**What you will do**
In the records below, locate the line containing "validate_dependency, try_except, outcome."; output that line and every following line through the last, exactly.

*** Data section Section Begins ***

(** *** One matching tool call *)

(** What the body of the if at lines 43-49 emits and gives. *)
Lemma loop_hit_events F tc :
  name (function tc) = F ->
  events (loop F [tc]) =
  CallParse (arguments (function tc)) ::
  match parse_json_args (arguments (function tc)) with
  | inr (JObject kw) => [CallModel kw]
  | _ => []
  end.
Proof.
  intros H. apply named_true in H. unfold named in H.
  cbn [for_tool_calls]. rewrite H. unfold call_parse, call_model.
  destruct (parse_json_args _) as [e|[]]; try reflexivity.
  cbn. now destruct (args_model _).
Qed.

Lemma loop_hit_outcome F tc :
  name (function tc) = F ->
  outcome (loop F [tc]) =
  match decoded (arguments (function tc)) with
  | inl e => inl e
  | inr a => inr {| tool_call_id := id tc; args := a |}
  end.
Proof.
  intros H. apply named_true in H. unfold named in H.
  cbn [for_tool_calls]. rewrite H. unfold decode, call_parse, call_model.
  destruct (parse_json_args _) as [e|[]]; try reflexivity.
  cbn. now destruct (args_model _).
Qed.

(** *** The handlers *)

Lemma validator_outcome F request :
  outcome (validator F request) =
  match outcome (loop F (toolCalls (message request))) with
  | inl e => outcome (handle F e)
  | inr v => inr v
  end.
Proof.
  unfold get_validated_tool_call, validate_dependency, try_except, outcome.
  destruct (loop F _) as [t [e|v]]; [|reflexivity].
  cbn. now destruct (handle F e).
Qed.

Lemma validator_events F request :
  events (validator F request) =
  (LogInfo ("Validating tool call for function: " ++ F)
   :: events (loop F (toolCalls (message request)))
   ++ match outcome (loop F (toolCalls (message request))) with
      | inl e => events (handle F e)
      | inr _ => []
      end)%list.
Proof.
  unfold get_validated_tool_call, validate_dependency, try_except,
    outcome, events.
  destruct (loop F _) as [t [e|v]]; cbn.
  - now destruct (handle F e).
  - now rewrite app_nil_r.
Qed.

(** The handlers log and re-classify; they call no collaborator. *)
Lemma handler_calls F e :
  parse_calls (events (handle F e)) = [] /\
  model_calls (events (handle F e)) = [].
Proof. now destruct e. Qed.

Lemma parse_calls_app a b :
  parse_calls (a ++ b) = (parse_calls a ++ parse_calls b)%list.
Proof.
  induction a as [|[] a IH]; simpl; auto. now rewrite IH.
Qed.

Lemma model_calls_app a b :
  model_calls (a ++ b) = (model_calls a ++ model_calls b)%list.
Proof.
  induction a as [|[] a IH]; simpl; auto. now rewrite IH.
Qed.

*** Data section Section Ends ***

**Reply**
  unfold get_validated_tool_call, validate_dependency, try_except, outcome.
  destruct (loop F _) as [t [e|v]]; [|reflexivity].
  cbn. now destruct (handle F e).
Qed.

Lemma validator_events F request :
  events (validator F request) =
  (LogInfo ("Validating tool call for function: " ++ F)
   :: events (loop F (toolCalls (message request)))
   ++ match outcome (loop F (toolCalls (message request))) with
      | inl e => events (handle F e)
      | inr _ => []
      end)%list.
Proof.
  unfold get_validated_tool_call, validate_dependency, try_except,
    outcome, events.
  destruct (loop F _) as [t [e|v]]; cbn.
  - now destruct (handle F e).
  - now rewrite app_nil_r.
Qed.

(** The handlers log and re-classify; they call no collaborator. *)
Lemma handler_calls F e :
  parse_calls (events (handle F e)) = [] /\
  model_calls (events (handle F e)) = [].
Proof. now destruct e. Qed.

Lemma parse_calls_app a b :
  parse_calls (a ++ b) = (parse_calls a ++ parse_calls b)%list.
Proof.
  induction a as [|[] a IH]; simpl; auto. now rewrite IH.
Qed.

Lemma model_calls_app a b :
  model_calls (a ++ b) = (model_calls a ++ model_calls b)%list.
Proof.
  induction a as [|[] a IH]; simpl; auto. now rewrite IH.
Qed.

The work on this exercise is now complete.